Everyone knows or at least heard that light has the property of refracting and reflecting. But only the formulas of geometrical and wave optics can explain how, or rather on what basis, this happens. And all this teaching is based on the concept of "ray", which was introduced by Euclid three centuries before our era. So what is a beam, scientifically speaking?
A beam is a straight line along which light waves move. How, why - these questions are answered by the formulas of geometric optics, which is part of wave optics. The latter, as one might assume, treats rays as waves.

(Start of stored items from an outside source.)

(* ===== verification/UpdateCommand.v ===== *)
(** * The update command

    What [command_update] submits, and that the transactions it submits, once
    they have run, leave an updated pool: the client, the builders and the program
    together. *)

From S2P Require Import Prelude Errors Fees Pool BigVec Borsh ValidatorList Runtime Platform Checks.
From S2P Require Import Tracking Contracts Refinement Admin Deposit Instruction Builders BuildersCorrect.
From S2P Require Import Scenario Client Commands Output Main ClientDemo ClientCorrect.

#[local] Open Scope Z_scope.

Section UpdateCommand.
Context `{R : Runtime} `{C : ClientIds} `{Crates} `{Node}.
Variable config : Config.
#[local] Notation program := (stake_pool_program_id config).

(** The instructions for [program] in a transaction, and in what was submitted,
    with whether the client waited. *)
Definition for_program (l : list Instruction) : list Instruction :=
  List.filter (fun ix => ix_program_id ix =?ₖ program) l.
Fixpoint sent (es : list Event) : list (bool * list Instruction) :=
  match es with
  | [] => []
  | Submitted wait tx :: es => (wait, for_program (msg_instructions (tx_message tx))) :: sent es
  | _ :: es => sent es
  end.
Lemma sent_app es es' : sent (es ++ es') = sent es ++ sent es'.
Proof. induction es as [|[| |] es IH]; simpl; congruence. Qed.

Lemma sent_own es : Forall (fun ix => ix_program_id ix = program) (concat (snd <$> sent es)).
Proof.
  induction es as [|[| |wait tx] es IH]; [constructor|exact IH..|]. cbn. apply Forall_app. split; [|exact IH].
  apply Forall_forall. intros ix Hix%list_elem_of_In. apply List.filter_In in Hix as [_ Hix].
  by apply pubkey_eqb_true in Hix.
Qed.

(** The instructions that set a budget are for another program. *)
Hypothesis budget_foreign : forall n,
  ix_program_id (set_compute_unit_price n) <> program /\ ix_program_id (set_compute_unit_limit n) <> program.
Hypothesis not_dry : dry_run config = false.

Lemma quiet_sent new : Forall (eq Queried) new -> sent new = [].
Proof. by induction 1 as [|e new <- _ IH]. Qed.

Lemma for_program_app l l' : for_program (l ++ l') = for_program l ++ for_program l'.
Proof. apply List.filter_app. Qed.
Lemma for_program_foreign ix : ix_program_id ix <> program -> for_program [ix] = [].
Proof. intros Hix. unfold for_program. simpl. by rewrite (proj2 (pubkey_eqb_false _ _) Hix). Qed.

Formulas of geometric optics
The law of rectilinear propagation: a ray in a medium of the same type tends to propagate rectilinearly. That is, light travels along the shortest path that exists between two points. You could even say that the light beam seeks to save itself time. This law explains the phenomena of shadow and penumbra.
For example, if the light source itself is small in size or is located at such a large distance that itsizes can be ignored, the light beam forms clear shadows. But if the light source is large or very close, then the light beam forms fuzzy shadows and partial shadows.
Law of Independent Propagation
Light rays tend to propagate independently of each other. That is, they will not affect each other in any way if they intersect or pass through each other in some homogeneous medium. The rays seem to be unaware of the existence of other rays.
Law of Reflection
Let's imagine that a person points a laser pointer at a mirror. Of course, the beam will be reflected from the mirror and will propagate in another medium. The angle between the perpendicular to the mirror and the first ray is called the angle of incidence, the angle between the perpendicular to the mirror and the second ray is called the angle of reflection. These angles are equal.
The formulas of geometric optics reveal many situations that no one even thinks about. For example, the law of reflection explains why we can see ourselves in a "straight" mirror exactly as we are, and why its curved surface creates a different image.
Formula:
a - angle of incidence, b - angle of reflection.
a=b
The law of refraction
The ray of incidence, the ray of refraction and the perpendicular to the mirror are located in the same plane. If the sine of the incident angle is divided by the sine of the refraction angle, then the value n is obtained, which is constant for both media.
n shows at what angle the beam from the first medium passes into the second, and how the compositions of these media correlate.
Formula:
i - incident angle. r - refractive angle. n21 - refractive index.
sin i/sin r=n2/ 1= n21
Law of reversibility of light
What does the law of reversibility of light say? If the beam propagates along a well-defined trajectory in one direction, then it will repeat the same route in the opposite direction.
Results
The formulas of geometrical optics in a somewhat simplified form explain how a beam of light works. There is nothing difficult in this. Yes, the formulas and laws of geometric optics neglect some of the properties of the universe, but their importance to science cannot be underestimated.